Tanya Marcuse’s investigation of photography is worth connecting with on many levels. Her daily Instagram feed (@tanyamarcuse) provides an interesting window onto her work as an artist. With it she provides an inspiring approach to landscape as biography, daily contributing pictures documenting the Hudson Valley region of New York and beyond, all interlaced with her life as a mother, wife, teacher, and artist. With so much buzz and scholarship around photographic book arts, it’s important to acknowledge the range and depth of Marcuse’s contributions as a bookmaker, both large and small.

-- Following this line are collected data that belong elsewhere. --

(** A small message goes to the inbox as it is. *)
Definition submit_directly (stored : StoredSubmission) (targeted_bytes : bytes)
    : ST OperatorState RollupSubmission :=
  outcome ← attempt (inject_direct_message targeted_bytes false);
  match outcome with
  | inl output =>
      let stored := st_with_submission (fun sub => rs_with_detail (bytes_str output)
        (rs_with_operation_hash (extract_operation_hash output)
          (rs_with_transport DirectInbox (rs_with_status SubmittedToL1 sub)))) stored in
      persist_submission stored ;;
      mret (st_submission stored)
  | inr err =>
      let stored := st_with_submission (fun sub => rs_with_detail err
        (rs_with_transport DirectInbox (rs_with_status Failed sub))) stored in
      persist_submission stored ;;
      lift (Err err)
  end.

(** A large one is recorded and advanced; a failure is recorded over what is on disk. *)
Definition submit_through_dal (stored : StoredSubmission) : ST OperatorState RollupSubmission :=
  persist_submission stored ;;
  outcome ← attempt (maybe_advance_submission stored);
  match outcome with
  | inl stored => persist_submission stored ;; mret (st_submission stored)
  | inr err =>
      loaded ← attempt (load_stored_submission (rs_id (st_submission stored)));
      let failed := match loaded with inl s => s | inr _ => stored end in
      attempt (persist_submission (st_with_submission (fun sub =>
        rs_with_detail err (rs_with_status Failed sub)) failed)) ;;
      lift (Err err)
  end.

Definition process_submission (req : SubmitRollupMessageReq) : ST OperatorState RollupSubmission :=
  id ← next_submission_id;
  targeted_bytes ← lift (encode_targeted_rollup_message (smr_rollup_address req) (smr_payload req));
  let stored := new_submission id req in
  let size := N.of_nat (length targeted_bytes) in
  if size <=? oc_direct_max_message_bytes config then submit_directly stored targeted_bytes
  else if decide (oc_dal_node_endpoint config = None) then
    let stored := st_with_submission (fun sub => rs_with_detail
      ("message is " +:+ show_N size +:+ " bytes after framing, above direct inbox limit " +:+
       show_N (oc_direct_max_message_bytes config) +:+ "; DAL node endpoint is not configured")
      (rs_with_status Failed sub)) stored in
    persist_submission stored ;;
    mret (st_submission stored)
  else
    message ← lift (decode_and_validate_submission_payload (smr_kind req) (smr_payload req));
    lift (if submission_kind_requires_dal_fee_policy (smr_kind req)
          then enforce_dal_fee_policy message else Ok tt) ;;
    submit_through_dal
      (st_with_submission (rs_with_detail "Accepted for DAL publication") stored).

(** ** Reconciling *)

Record ReconcileSummary := { rc_visited : N; rc_updated : N; rc_errors : N }.

Definition is_pending (status : RollupSubmissionStatus) : bool :=
  match status with PendingDal | CommitmentIncluded | Attested => true | _ => false end.

Definition reconcile_one (id : string) (summary : ReconcileSummary) : ST OperatorState ReconcileSummary :=
  let failed (v : N) :=
    mret {| rc_visited := rc_visited summary + v; rc_updated := rc_updated summary;
            rc_errors := rc_errors summary + 1 |} in
  loaded ← attempt (load_stored_submission id);
  match loaded with
  | inr _ => failed 0
  | inl stored =>
      if is_pending (rs_status (st_submission stored)) then
        outcome ← attempt (maybe_advance_submission stored);
        match outcome with
        | inr _ => failed 1
        | inl updated =>
            if decide (updated = stored) then
              mret {| rc_visited := rc_visited summary + 1; rc_updated := rc_updated summary;
                      rc_errors := rc_errors summary |}
            else
              persist_submission updated ;;
              mret {| rc_visited := rc_visited summary + 1; rc_updated := rc_updated summary + 1;
                      rc_errors := rc_errors summary |}
        end
      else mret summary
  end.

Fixpoint reconcile_all (ids : list string) (summary : ReconcileSummary) : ST OperatorState ReconcileSummary :=
  match ids with
  | [] => mret summary
  | id :: ids => summary ← reconcile_one id summary; reconcile_all ids summary
  end.

(** [submission_paths]: the ids of the files, in the order of their names. *)
Definition submission_paths : ST OperatorState (list string) :=
  ask (ou_list outside) ;;
  reads (fun s => mret (sort_paths (map_to_list (os_files s)).*1)).

Definition reconcile_pending_submissions : ST OperatorState ReconcileSummary :=
  ids ← submission_paths;
  reconcile_all ids {| rc_visited := 0; rc_updated := 0; rc_errors := 0 |}.

(** ** HTTP handlers *)

(** The [Authorization] header: absent, not text, or its text. *)
Definition require_bearer_auth (header : option (option bytes)) : option (N * string) :=
  match header with
  | None => Some (401, "missing Authorization header")
  | Some None => Some (401, "invalid Authorization header")
  | Some (Some auth) =>
      match strip_prefix (str_bytes "Bearer ") auth with
      | None => Some (401, "expected Bearer token")
      | Some token =>
          if bool_decide (token = str_bytes (oc_bearer_token config)) then None
          else Some (401, "invalid bearer token")
      end
  end%string.

Definition map_load_submission_err (err : string) : N * string :=
  (if contains (str_bytes "No such file") (str_bytes err) then 404 else 500, err).

(** A response, or a status and a text; [join_error] shows a task's panic. *)
Variable join_error : string -> string.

She’s made books with publishers as diverse and interesting as Falline, Roman Nvmerals, Nazraeli, and Radius, she’s created zines, monographs, handmade limited editions, and a newspaper devoted to Instagram photographers. She’s worked with writers as interesting and influential as Valerie Steele and Francine Prose (who wrote a short essay for Fruitless/Fallen/Woven). For lovers of photographic history, Marcuse’s work has as much in common with Karl Blossfeldt as it does Frederick Sommer or Gregory Crewdson. For those interested in books as art objects, Fruitless/Fallen/Woven feels like a masterpiece. And for those interested in my primary question about Eve’s experience in the Garden of Eden, you will mostly be scratching your head left with more questions, but also with a clearer understanding as to how essential it is that we ask questions of this history.